Collected data:
= = = =

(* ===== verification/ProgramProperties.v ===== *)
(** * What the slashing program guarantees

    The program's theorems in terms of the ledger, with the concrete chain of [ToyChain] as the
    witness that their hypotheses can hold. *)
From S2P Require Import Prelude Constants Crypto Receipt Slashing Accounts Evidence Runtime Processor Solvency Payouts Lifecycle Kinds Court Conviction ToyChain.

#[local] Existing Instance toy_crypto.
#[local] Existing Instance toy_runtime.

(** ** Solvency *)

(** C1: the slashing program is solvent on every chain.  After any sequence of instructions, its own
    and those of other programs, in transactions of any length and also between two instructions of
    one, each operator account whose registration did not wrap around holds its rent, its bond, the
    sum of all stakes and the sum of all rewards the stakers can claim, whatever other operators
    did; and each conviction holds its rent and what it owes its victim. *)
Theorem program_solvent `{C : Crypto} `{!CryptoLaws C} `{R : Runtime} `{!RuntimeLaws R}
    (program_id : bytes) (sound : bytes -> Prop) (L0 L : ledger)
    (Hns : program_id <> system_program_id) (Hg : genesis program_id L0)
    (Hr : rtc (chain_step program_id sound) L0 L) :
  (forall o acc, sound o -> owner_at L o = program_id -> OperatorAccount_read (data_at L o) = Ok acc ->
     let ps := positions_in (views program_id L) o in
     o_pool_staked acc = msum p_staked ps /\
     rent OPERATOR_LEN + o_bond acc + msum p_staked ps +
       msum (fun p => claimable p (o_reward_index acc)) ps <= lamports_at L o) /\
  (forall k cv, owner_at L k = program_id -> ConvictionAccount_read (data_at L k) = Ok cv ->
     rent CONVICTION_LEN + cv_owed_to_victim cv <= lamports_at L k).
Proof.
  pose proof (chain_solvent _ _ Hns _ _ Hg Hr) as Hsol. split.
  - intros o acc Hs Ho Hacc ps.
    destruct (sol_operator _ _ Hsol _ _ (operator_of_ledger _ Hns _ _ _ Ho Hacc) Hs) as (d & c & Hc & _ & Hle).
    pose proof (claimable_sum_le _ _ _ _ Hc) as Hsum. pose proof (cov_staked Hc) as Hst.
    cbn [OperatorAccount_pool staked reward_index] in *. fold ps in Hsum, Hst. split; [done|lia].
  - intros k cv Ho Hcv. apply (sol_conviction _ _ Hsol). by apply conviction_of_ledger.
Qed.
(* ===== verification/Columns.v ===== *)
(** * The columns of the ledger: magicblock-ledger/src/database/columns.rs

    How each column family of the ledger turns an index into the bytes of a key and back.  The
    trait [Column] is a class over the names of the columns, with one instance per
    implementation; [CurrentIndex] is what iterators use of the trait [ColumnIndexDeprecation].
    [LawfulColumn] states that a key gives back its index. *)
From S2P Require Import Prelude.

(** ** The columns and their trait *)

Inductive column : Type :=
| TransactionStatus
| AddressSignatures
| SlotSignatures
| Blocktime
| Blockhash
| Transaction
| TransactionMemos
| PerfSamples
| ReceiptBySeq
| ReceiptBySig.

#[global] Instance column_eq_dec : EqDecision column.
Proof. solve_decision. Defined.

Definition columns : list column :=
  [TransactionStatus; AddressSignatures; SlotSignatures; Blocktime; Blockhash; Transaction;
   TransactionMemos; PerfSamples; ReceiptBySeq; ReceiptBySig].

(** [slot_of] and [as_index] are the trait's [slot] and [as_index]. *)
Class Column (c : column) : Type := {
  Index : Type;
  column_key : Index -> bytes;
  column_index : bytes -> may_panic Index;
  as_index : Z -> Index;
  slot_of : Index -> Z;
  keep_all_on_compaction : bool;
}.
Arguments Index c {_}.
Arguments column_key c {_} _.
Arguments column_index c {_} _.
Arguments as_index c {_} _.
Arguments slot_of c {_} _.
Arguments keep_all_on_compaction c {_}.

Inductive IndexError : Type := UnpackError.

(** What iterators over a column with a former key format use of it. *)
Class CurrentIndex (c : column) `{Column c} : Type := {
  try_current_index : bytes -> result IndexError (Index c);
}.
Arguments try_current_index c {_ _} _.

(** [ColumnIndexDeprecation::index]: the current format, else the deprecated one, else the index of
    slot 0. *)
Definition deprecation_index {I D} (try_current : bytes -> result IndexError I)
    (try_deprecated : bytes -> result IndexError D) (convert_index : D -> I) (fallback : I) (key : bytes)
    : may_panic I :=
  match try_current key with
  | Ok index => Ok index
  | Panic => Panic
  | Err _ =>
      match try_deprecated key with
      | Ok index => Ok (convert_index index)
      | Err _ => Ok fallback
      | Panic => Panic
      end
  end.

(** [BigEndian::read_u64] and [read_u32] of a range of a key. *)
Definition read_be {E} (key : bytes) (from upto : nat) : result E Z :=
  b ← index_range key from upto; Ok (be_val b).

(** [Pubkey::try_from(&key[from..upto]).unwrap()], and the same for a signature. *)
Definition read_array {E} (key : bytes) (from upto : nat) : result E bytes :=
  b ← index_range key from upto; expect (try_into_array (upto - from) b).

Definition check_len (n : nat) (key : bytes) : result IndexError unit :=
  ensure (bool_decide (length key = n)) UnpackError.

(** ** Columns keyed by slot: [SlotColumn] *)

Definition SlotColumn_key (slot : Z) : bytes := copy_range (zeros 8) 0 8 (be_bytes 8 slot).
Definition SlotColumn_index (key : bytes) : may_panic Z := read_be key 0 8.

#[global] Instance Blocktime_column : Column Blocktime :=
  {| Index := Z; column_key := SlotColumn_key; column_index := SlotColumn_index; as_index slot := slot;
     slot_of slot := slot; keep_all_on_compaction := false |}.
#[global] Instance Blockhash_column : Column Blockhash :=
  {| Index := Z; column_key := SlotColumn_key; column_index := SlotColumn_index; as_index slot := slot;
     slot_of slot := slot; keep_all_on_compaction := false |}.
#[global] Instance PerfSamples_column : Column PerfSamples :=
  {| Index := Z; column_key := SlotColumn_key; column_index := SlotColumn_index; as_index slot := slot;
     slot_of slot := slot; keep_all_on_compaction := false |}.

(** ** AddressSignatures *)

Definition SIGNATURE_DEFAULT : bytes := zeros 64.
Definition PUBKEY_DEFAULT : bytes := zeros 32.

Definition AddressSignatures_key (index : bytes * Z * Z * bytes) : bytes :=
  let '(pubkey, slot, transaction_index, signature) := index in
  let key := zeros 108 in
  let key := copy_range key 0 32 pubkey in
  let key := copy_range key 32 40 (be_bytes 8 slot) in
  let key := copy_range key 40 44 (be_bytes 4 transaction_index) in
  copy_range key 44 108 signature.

= = = =

> **WHAT IS REQUIRED**: The lines above that hold the word "Blockhash" are the ones to copy.

> **EXERCISE RESULT**:
| Blockhash
  [TransactionStatus; AddressSignatures; SlotSignatures; Blocktime; Blockhash; Transaction;
#[global] Instance Blockhash_column : Column Blockhash :=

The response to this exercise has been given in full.